Problem requirements
Among the records below, find the line that has "(parse_entry raw = None"; from there, give the lines again exactly, and stop after the line that has "destruct Hspec as (-> & Hne & _).".

Saved data entries
(** * Expense tracker: the dashboard screen and the "add expense" modal

    A shallow embedding of the two React Native components of the repository,
    [ExpenseDashboard] (the list screen: [loadExpenses], [saveExpenses],
    [handleSaveExpense], [deleteExpense], [getExpenseStats]) and
    [AddExpenseModal] (the form: [handleSave]), followed by the properties of
    the expense store that the specification states about them.

    The components are effectful: they hold React state, read the clock, talk
    to [AsyncStorage] and raise [Alert] dialogs.  Every handler is embedded as
    a function from the state of the world before the call to the state after
    it; what the environment decides during the call (the clock readings,
    whether a storage call rejects, which button of a dialog is pressed) is an
    explicit argument of the handler.  Handlers run one after the other: each
    one sees the state that the previous one left, as a handler does that runs
    after the screen was rendered again. *)

From Stdlib Require Import ZArith List String Ascii Bool Lia.
From Stdlib Require Import Sorting.Sorted Sorting.Permutation.
From Stdlib Require Import SpecFloat DecimalString DecimalZ.
Import ListNotations.

Local Open Scope string_scope.
Local Open Scope Z_scope.

(** ** The JavaScript built-ins the components call *)

Module JS.

(** *** Numbers

    A JavaScript number is an IEEE 754 binary64 value: [spec_float] with a
    precision of 53 bits and a maximal exponent of 1024. *)

Definition number : Type := spec_float.

Definition prec : Z := 53.
Definition emax : Z := 1024.

Definition NaN : number := S754_nan.
Definition zero : number := S754_zero false.

(** [isNaN x] on a number. *)
Definition isNaN (x : number) : bool :=
  match x with S754_nan => true | _ => false end.

(** [x <= y] and [x + y] on numbers. *)
Definition le (x y : number) : bool := SFleb x y.
Definition add (x y : number) : number := SFadd prec emax x y.

(** [Number.isFinite]. *)
Definition isFinite (x : number) : bool :=
  match x with S754_zero _ | S754_finite _ _ _ => true | _ => false end.

(** *** Strings

    A string is a sequence of UTF-16 code units; [String.string] holds the
    code units below 256, one per character. *)

(** [!s] is [false] exactly for the non-empty strings. *)
Definition truthy (s : string) : bool :=
  match s with EmptyString => false | String _ _ => true end.

(** White space and line terminators: TAB, LF, VT, FF, CR, SP and NBSP are
    the ones below 256. *)
Definition isWhiteSpace (c : ascii) : bool :=
  let n := N_of_ascii c in
  (((9 <=? n) && (n <=? 13)) || (n =? 32) || (n =? 160))%N.

Fixpoint trimStart (s : string) : string :=
  match s with
  | EmptyString => EmptyString
  | String c s' => if isWhiteSpace c then trimStart s' else s
  end.

Fixpoint trimEnd (s : string) : string :=
  match s with
  | EmptyString => EmptyString
  | String c s' =>
      match trimEnd s' with
      | EmptyString => if isWhiteSpace c then EmptyString else String c EmptyString
      | r => String c r
      end
  end.

(** [String.prototype.trim]. *)
Definition trim (s : string) : string := trimEnd (trimStart s).

(** *** [parseFloat]

    The longest prefix of the input, leading white space skipped, that is a
    [StrDecimalLiteral]: an optional sign followed by [Infinity], by digits
    with an optional fraction, or by a fraction alone, and then by an
    optional exponent.  The result is the number nearest to the literal's
    mathematical value, or [NaN] when no prefix is a literal. *)

Definition isDigit (c : ascii) : bool :=
  let n := N_of_ascii c in ((48 <=? n) && (n <=? 57))%N.

Definition digitValue (c : ascii) : Z := Z.of_N (N_of_ascii c) - 48.

(** Reads a run of decimal digits: the value read on top of [acc], the number
    of digits added to [len], and the rest of the string. *)
Fixpoint scanDigits (s : string) (acc len : Z) : Z * Z * string :=
  match s with
  | String c s' =>
      if isDigit c then scanDigits s' (10 * acc + digitValue c) (len + 1)
      else (acc, len, s)
  | EmptyString => (acc, len, s)
  end.

(** An optional sign: [true] for "-". *)
Definition scanSign (s : string) : bool * string :=
  match s with
  | String "+"%char s' => (false, s')
  | String "-"%char s' => (true, s')
  | _ => (false, s)
  end.

(** An optional [ExponentPart]; an "e" that no digit follows is not part of
    the literal. *)
Definition scanExponent (s : string) : Z :=
  match s with
  | String c s1 =>
      if (Ascii.eqb c "e" || Ascii.eqb c "E")%char then
        let (neg, s2) := scanSign s1 in
        let '(v, n, _) := scanDigits s2 0 0 in
        if n =? 0 then 0 else if neg then - v else v
      else 0
  | EmptyString => 0
  end.

(** The number nearest to [m * 10 ^ e10], for [m >= 0]. *)
Definition numberValue (neg : bool) (m e10 : Z) : number :=
  match m with
  | Zpos _ =>
      let num := if 0 <=? e10 then m * 10 ^ e10 else m in
      let den := if 0 <=? e10 then 1 else 10 ^ (- e10) in
      SFdiv prec emax (S754_finite neg (Z.to_pos num) 0)
                      (S754_finite false (Z.to_pos den) 0)
  | _ => S754_zero neg
  end.

Definition parseFloat (input : string) : number :=
  let (neg, s) := scanSign (trimStart input) in
  if String.prefix "Infinity" s then S754_infinity neg
  else
    let '(ip, ilen, s1) := scanDigits s 0 0 in
    match s1 with
    | String "."%char s1' =>
        let '(m, flen, s2) := scanDigits s1' ip 0 in
        if (ilen =? 0) && (flen =? 0) then NaN
        else numberValue neg m (scanExponent s2 - flen)
    | _ =>
        if ilen =? 0 then NaN
        else numberValue neg ip (scanExponent s1)
    end.
(** ** Parsing the words and choosing the grid *)

Lemma normalizeWord_app (a b : string) :
  normalizeWord (a +:+ b) = normalizeWord a +:+ normalizeWord b.
Proof.
  induction a as [|c a IH]; [done|].
  change (String c a +:+ b) with (String c (a +:+ b)).
  cbn [normalizeWord]. rewrite IH. by destruct (isalpha c).
Qed.

Lemma normalizeWord_blank (s : string) :
  all_blank s → normalizeWord s = EmptyString.
Proof.
  induction s as [|c s IH]; [done|].
  intros [Hc Hs]%all_blank_cons. cbn [normalizeWord]. rewrite (IH Hs).
  unfold is_blank in Hc. apply orb_true_iff in Hc as [Hc|Hc];
    apply Ascii.eqb_eq in Hc; by subst c.
Qed.

Lemma parse_entry_spec (raw : string) :
  match parse_entry raw with
  | None => normalizeWord raw = EmptyString
  | Some (w, required) =>
      w = normalizeWord raw ∧ w ≠ EmptyString
      ∧ (required = true ↔ String.get 0 raw = Some "*"%char)
  end.
Proof.
  unfold parse_entry. destruct raw as [|ch s]; [done|].
  destruct (Ascii.eqb_spec ch "*"%char) as [->|Hne].
  - change (normalizeWord (String "*" s)) with (normalizeWord s).
    destruct (normalizeWord s); [done|]. by repeat split.
  - destruct (normalizeWord (String ch s)); [done|].
    repeat split; [done|done|]. simpl. intros [= ?]. done.
Qed.

Lemma parse_entries_spec (input_lines : list string) :
  map fst (omap parse_entry input_lines)
  = filter (λ w, w ≠ EmptyString) (map normalizeWord input_lines)
  ∧ length (map snd (omap parse_entry input_lines))
    = length (map fst (omap parse_entry input_lines)).
Proof.
  split; [|by rewrite !length_map].
  induction input_lines as [|raw l IH]; [done|].
  pose proof (parse_entry_spec raw) as Hraw.
  cbn [omap list_omap map]. rewrite filter_cons.
  destruct (parse_entry raw) as [[w req]|].
  - destruct Hraw as (-> & Hne & _). rewrite decide_True by done.
    cbn [map fst]. f_equal. exact IH.
  - rewrite Hraw, decide_False by (by intros ?). exact IH.
Qed.

Lemma foldl_max_bound (words : list string) :
  ∀ m, m ≤ foldl (λ m w, Z.max m (Z.of_nat (String.length w))) m words
       ∧ Forall (λ w, Z.of_nat (String.length w)
                      ≤ foldl (λ m w, Z.max m (Z.of_nat (String.length w)))
                          m words) words.
Proof.
  induction words as [|w words IH]; intros m; [by split|].
  cbn [foldl]. destruct (IH (Z.max m (Z.of_nat (String.length w)))) as [Hm Hall].
  split; [lia|]. constructor; [lia|done].
Qed.

Lemma main_plan_Solve (ceil_sqrt : Z → Z) (cli_rows cli_cols runtime_ms : Z)
    (stdin_lines : list string) (words : list string)
    (required_flags : list bool) (rows cols limit : Z) :
  main_plan ceil_sqrt cli_rows cli_cols runtime_ms stdin_lines
    = Solve words required_flags rows cols limit →
  limit = runtime_ms
  ∧ words = filter (λ w, w ≠ EmptyString)
              (map normalizeWord (read_lines stdin_lines))
  ∧ words ≠ []
  ∧ length required_flags = length words
  ∧ (0 < cli_rows ∧ 0 < cli_cols → rows = cli_rows ∧ cols = cli_cols)
  ∧ (cli_rows ≤ 0 ∨ cli_cols ≤ 0 →
     rows = cols ∧ 10 ≤ rows
     ∧ Forall (λ w, Z.of_nat (String.length w) ≤ rows) words).
Proof.
  unfold main_plan. destruct (read_lines stdin_lines) as [|l0 ls] eqn:Hlines;
    [done|].
  destruct (parse_entries_spec (l0 :: ls)) as [Hwords Hlen].
  set (entries := omap parse_entry (l0 :: ls)) in *.
  destruct (map fst entries) as [|w0 ws] eqn:Hfst; [done|].
  pose proof (foldl_max_bound (w0 :: ws) 0) as [_ Hbound].
  destruct ((cli_rows <=? 0) || (cli_cols <=? 0)) eqn:Hcli;
    intros [= <- <- <- <- <-].
  - apply orb_true_iff in Hcli. rewrite !Z.leb_le in Hcli.
    repeat split; [done|done|done|lia|lia|lia|].
    eapply Forall_impl; [exact Hbound|]. intros w Hw. simpl in Hw. lia.
  - apply orb_false_iff in Hcli as [H1%Z.leb_gt H2%Z.leb_gt].
    repeat split; (done || lia).
Qed.

Lemma normalized_words_clean (lines : list string) :
  Forall (λ w, uppercase_word w ∧ w ≠ EmptyString)
    (filter (λ w, w ≠ EmptyString) (map normalizeWord lines)).
Proof.
  apply Forall_forall. intros w [Hne Hin]%list_elem_of_filter.
  split; [|done]. apply list_elem_of_In, in_map_iff in Hin as (line & <- & _).
  apply normalizeWord_uppercase.
Qed.

(** X3.  A line of input gives a word exactly when it has a letter; the
    word is the line with every non-letter dropped and every letter in upper
    case, whether or not the line begins with a star; and the word is
    required exactly when the first character of the line is a star. *)
Theorem parse_entry_word_and_flag (raw : string) :
  (parse_entry raw = None ↔ normalizeWord raw = EmptyString)
  ∧ (∀ w required, parse_entry raw = Some (w, required) →
       w = normalizeWord raw ∧ w ≠ EmptyString ∧ uppercase_word w
       ∧ (required = true ↔ String.get 0 raw = Some "*"%char)).
Proof.
  pose proof (parse_entry_spec raw) as Hspec. split.
  - destruct (parse_entry raw) as [[w req]|]; [|done].
    destruct Hspec as (-> & Hne & _). split; [done|]. by intros ?.
  - intros w required Heq. rewrite Heq in Hspec.
    destruct Hspec as (-> & Hne & Hreq).
    split; [done|]. split; [done|].
    split; [apply normalizeWord_uppercase|done].
Qed.

Lemma parse_entry_word_and_flag_witness :
  parse_entry "*ice-cream" = Some ("ICECREAM"%string, true)
  ∧ parse_entry "a*b" = Some ("AB"%string, false)
  ∧ parse_entry "*42" = None
  ∧ "ICECREAM"%string = normalizeWord "*ice-cream"
  ∧ uppercase_word "ICECREAM".
Proof.
  split; [reflexivity|]. split; [reflexivity|]. split; [reflexivity|].
  destruct (proj2 (parse_entry_word_and_flag "*ice-cream")
              "ICECREAM"%string true eq_refl) as (Hword & _ & Hupper & _).
  split; [exact Hword|exact Hupper].
Defined.
(** Rounding the scaled quotient keeps it between the scaled integers that
    surround the quotient, and away from the lower one. *)
Lemma round_half_even_between (a b P c : Z) :
  0 < b -> 0 < P -> b < 2 * P ->
  (c - 1) * b < a <= c * b ->
  (c - 1) * P < round_half_even (a * P) b <= c * P.
Proof.
  intros Hb HP HbP [Hlo Hhi]. unfold round_half_even.
  pose proof (Z.div_mod (a * P) b ltac:(lia)) as Hdm.
  pose proof (Z.mod_pos_bound (a * P) b Hb) as Hm.
  set (q := a * P / b) in *. set (r := (a * P) mod b) in *.
  assert (Hq1 : (c - 1) * P <= q) by nia.
  assert (Hq2 : q <= c * P) by nia.
  destruct ((b <? 2 * r) || ((b =? 2 * r) && Z.odd q)) eqn:Hup.
  - split; [lia|].
    destruct (Z.eq_dec q (c * P)) as [Heq|Hne]; [|lia].
    assert (r = 0) by nia.
    apply orb_true_iff in Hup as [Hup|Hup].
    + apply Z.ltb_lt in Hup. lia.
    + apply andb_true_iff in Hup as [Hup _]. apply Z.eqb_eq in Hup. lia.
  - split; [|lia].
    destruct (Z.eq_dec q ((c - 1) * P)) as [Heq|Hne]; [|lia].
    assert (P <= r) by nia.
    apply orb_false_iff in Hup as [Hup _]. apply Z.ltb_ge in Hup. lia.
Qed.
(** * Envoy admin server: handler registry, request lifecycle and
      Prometheus formatter (source/server/http/admin.h).

    This development embeds the declarations of admin.h; the bodies of
    AdminImpl's and AdminFilter's members live in admin.cc, outside it.  Each definition whose body is
    not in the header is marked "Modelled from the spec:"; its signature
    follows the declaration in admin.h. *)

From Stdlib Require Import String Ascii List Bool Arith NArith Lia Sorted Permutation DecimalString.
Import ListNotations.
Local Open Scope string_scope.
Local Open Scope list_scope.

Local Notation "a +s+ b" := (String.append a b) (at level 60, right associativity).

(** ** Http::Code *)
Module Http.
Inductive Code := OK | BadRequest | NotFound | MethodNotAllowed.

Definition code_value (c : Code) : nat :=
  match c with
  | OK => 200 | BadRequest => 400 | NotFound => 404 | MethodNotAllowed => 405
  end.
End Http.
Import Http.

(** ** AdminImpl::UrlHandler and the registry [handlers_] *)
Module Admin.

(** [HandlerCb]: path_and_query -> (code, text appended to the response).
    As in [runCallback]'s declaration, the only request input is the path
    and query string. *)
Definition HandlerCb := string -> Code * string.

Record UrlHandler := mkUrlHandler {
  prefix_ : string;
  help_text_ : string;
  handler_ : HandlerCb;
  removable_ : bool;
  mutates_server_state_ : bool
}.

(** [std::list<UrlHandler> handlers_] *)
Definition Handlers := list UrlHandler.

Definition prefixes (hs : Handlers) : list string := map prefix_ hs.

(** Modelled from the spec: HandlerRegistry.lookup, exact match on the path. *)
Fixpoint lookup (hs : Handlers) (path : string) : option UrlHandler :=
  match hs with
  | [] => None
  | h :: t => if String.eqb (prefix_ h) path then Some h else lookup t path
  end.

(** Modelled from the spec: AdminImpl::addHandler -- fails without mutation
    when the prefix is registered, appends otherwise. *)
Definition addHandler (hs : Handlers) (prefix help_text : string)
    (callback : HandlerCb) (removable mutates_server_state : bool)
    : bool * Handlers :=
  match lookup hs prefix with
  | Some _ => (false, hs)
  | None => (true, hs ++ [mkUrlHandler prefix help_text callback removable
                                       mutates_server_state])
  end.

(** Modelled from the spec: AdminImpl::removeHandler -- fails when the
    prefix is absent or the matching handler is not removable; otherwise
    the matching handler is erased. *)
Fixpoint removeHandler (hs : Handlers) (prefix : string) : bool * Handlers :=
  match hs with
  | [] => (false, [])
  | h :: t =>
      if String.eqb (prefix_ h) prefix then
        if removable_ h then (true, t) else (false, hs)
      else let '(ok, t') := removeHandler t prefix in (ok, h :: t')
  end.

(** Modelled from the spec: AdminImpl::sortedHandlers -- all handlers
    ordered by ascending prefix, computed on each call. *)
Fixpoint insert_by_prefix (h : UrlHandler) (hs : Handlers) : Handlers :=
  match hs with
  | [] => [h]
  | h' :: t => if String.leb (prefix_ h) (prefix_ h') then h :: hs
               else h' :: insert_by_prefix h t
  end.

Fixpoint sortedHandlers (hs : Handlers) : Handlers :=
  match hs with
  | [] => []
  | h :: t => insert_by_prefix h (sortedHandlers t)
  end.

(** A sequence of registry mutations, as issued by callers of
    addHandler / removeHandler. *)
Inductive RegistryOp :=
| OpAdd (prefix help_text : string) (cb : HandlerCb) (removable mutates : bool)
| OpRemove (prefix : string).

Definition apply_op (hs : Handlers) (op : RegistryOp) : Handlers :=
  match op with
  | OpAdd p ht cb r m => snd (addHandler hs p ht cb r m)
  | OpRemove p => snd (removeHandler hs p)
  end.
(** * Properties of the script *)

(** ** Signing *)

(** C1.  [sign_url] reads the clock once, signs [timestamp \n secret] with
    HMAC-SHA256 keyed by the secret, base64-encodes the digest and
    percent-encodes the base64 text; whenever the reading is
    1700000000000 and the secret is [testsecret], whatever the world, the
    state and the webhook base, the [sign] parameter is the same golden
    value. *)
Theorem sign_url_golden (w : World) (cfg : config) (s : state) :
  sign_url w cfg s =
    (tick s,
     inr (let timestamp := pretty (time_ms w (clock_reads s)) in
          let secret := DINGTALK_SECRET cfg in
          DINGTALK_WEBHOOK cfg +:+ "&timestamp=" +:+ timestamp +:+ "&sign=" +:+
          Urllib.quote_plus
            (Base64.b64encode
               (Bytes.of_list
                  (HMAC.sha256 (Bytes.to_list secret)
                     (Bytes.to_list (timestamp +:+ Str.newline +:+ secret)))))))
  /\ (time_ms w (clock_reads s) = 1700000000000 ->
      DINGTALK_SECRET cfg = "testsecret" ->
      sign_url w cfg s =
        (tick s,
         inr (DINGTALK_WEBHOOK cfg +:+
              "&timestamp=1700000000000&sign=" +:+ golden_sign)))
  /\ golden_sign =
       Urllib.quote_plus
         (Base64.b64encode
            (Bytes.of_list
               (HMAC.sha256 (Bytes.to_list "testsecret")
                  (Bytes.to_list
                     ("1700000000000" +:+ Str.newline +:+ "testsecret"))))).
Proof.
  split; [reflexivity | split].
  - intros Ht Hs. unfold sign_url, bind, read_time_ms, ret.
    rewrite Ht, Hs. vm_compute. reflexivity.
  - vm_compute. reflexivity.
Qed.

Lemma sign_url_golden_witness :
  sign_url (Scenario.world_of 200 []) Scenario.cfg initial =
    (tick initial,
     inr (DINGTALK_WEBHOOK Scenario.cfg +:+
          "&timestamp=1700000000000&sign=" +:+ golden_sign)).
Proof.
  apply (proj1 (proj2 (sign_url_golden (Scenario.world_of 200 [])
                         Scenario.cfg initial)));
    reflexivity.
Defined.

(** ** Configuration *)

(** C5.  When one of the three secrets is missing from the environment or
    empty, the script raises [ValueError] in the state it started in: no
    event has been recorded, so no request was made and nothing was sent. *)
Theorem missing_secret_aborts (w : World) (s : state) (name : string) :
  name ∈ required_secrets ->
  getenv w name = None \/ getenv w name = Some "" ->
  script w s = (s, inl ValueError)
  /\ events_since s (script w s).1 = [].
Proof.
  intros Hname Hmiss.
  assert (Hf : env_truthy (getenv w name) = false)
    by (destruct Hmiss as [-> | ->]; reflexivity).
  assert (H : script w s = (s, inl ValueError)).
  { unfold script, bind, load_config, required_secrets in *. simpl.
    apply elem_of_cons in Hname as [->|Hname];
      [| apply elem_of_cons in Hname as [->|Hname];
         [| apply list_elem_of_singleton in Hname as ->]];
      rewrite Hf; simpl; rewrite ?andb_false_r; reflexivity. }
  split; [exact H |]. rewrite H. unfold events_since. simpl.
  apply drop_all.
Qed.

Lemma missing_secret_aborts_witness :
  script Scenario.unconfigured_world initial = (initial, inl ValueError)
  /\ events_since initial (script Scenario.unconfigured_world initial).1 = [].
Proof.
  apply (missing_secret_aborts Scenario.unconfigured_world initial
           "DINGTALK_SECRET").
  - unfold required_secrets. set_solver.
  - right. reflexivity.
Defined.
(** X17: a run with [--all] on a resource type that is not existence-only
    is OK exactly when every resource the selector yields has the status
    ACTIVE, and CRITICAL exactly when one of them has the status DOWN; it
    reports no identifier as not found. *)
Theorem check_all_exit_code (resource_type : string) (resources : list Resource)
    (skip : option (gset string)) (select : option (gmap string string)) :
  resource_type ∉ RESOURCES_BY_EXISTENCE →
  (exit_code (check_results resource_type resources ∅ skip select true)
   = NAGIOS_STATUS_OK
   ↔ ∀ resource, resource ∈ _resource_filter resources ∅ skip true select →
       getattr resource "status" (PyStr "UNKNOWN") = PyStr "ACTIVE")
  ∧ (exit_code (check_results resource_type resources ∅ skip select true)
     = NAGIOS_STATUS_CRITICAL
     ↔ ∃ resource, resource ∈ _resource_filter resources ∅ skip true select
         ∧ getattr resource "status" (PyStr "UNKNOWN") = PyStr "DOWN")
  ∧ not_found (check_results resource_type resources ∅ skip select true) = [].
Proof.
  intros Hty.
  assert (Hcalls : check_calls resource_type resources ∅ skip select true
    = resource_call resource_type <$> _resource_filter resources ∅ skip true select).
  { unfold check_calls. by rewrite elements_empty, app_nil_r. }
  rewrite check_results_calls.
  destruct (add_results_exit_code_buckets
              (check_calls resource_type resources ∅ skip select true)) as [Hok Hcritical].
  rewrite Hok, Hcritical, Hcalls. split_and!.
  - split.
    + intros Hall resource Hres.
      apply (call_bucket_by_status resource_type resource Hty).
      by apply Hall, list_elem_of_fmap_2.
    + intros Hall c (resource & -> & Hres)%list_elem_of_fmap.
      by apply (call_bucket_by_status resource_type resource Hty), Hall.
  - split.
    + intros (c & (resource & -> & Hres)%list_elem_of_fmap & [Hb | Hb]).
      * exists resource. split; [done|].
        by apply (call_bucket_by_status resource_type resource Hty).
      * by apply (call_bucket_by_status resource_type resource Hty) in Hb.
    + intros (resource & Hres & Hdown).
      exists (resource_call resource_type resource).
      split; [by apply list_elem_of_fmap_2|]. left.
      by apply (call_bucket_by_status resource_type resource Hty).
  - rewrite <-Hcalls, <-check_results_calls, check_results_not_found.
    by rewrite elements_empty.
Qed.

Lemma check_all_exit_code_witness :
  exit_code (check_results "port" ports_x_y ∅ None None true) = NAGIOS_STATUS_CRITICAL.
Proof.
  assert (Hty : "port" ∉ RESOURCES_BY_EXISTENCE).
  { apply (bool_decide_unpack _). vm_compute. exact I. }
  apply (proj1 (proj2 (check_all_exit_code "port" ports_x_y None None Hty))).
  exists (mk_resource "x" [("status", PyStr "DOWN")]). split.
  - vm_compute. constructor.
  - reflexivity.
Defined.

Written response
  (parse_entry raw = None ↔ normalizeWord raw = EmptyString)
  ∧ (∀ w required, parse_entry raw = Some (w, required) →
       w = normalizeWord raw ∧ w ≠ EmptyString ∧ uppercase_word w
       ∧ (required = true ↔ String.get 0 raw = Some "*"%char)).
Proof.
  pose proof (parse_entry_spec raw) as Hspec. split.
  - destruct (parse_entry raw) as [[w req]|]; [|done].
    destruct Hspec as (-> & Hne & _). split; [done|]. by intros ?.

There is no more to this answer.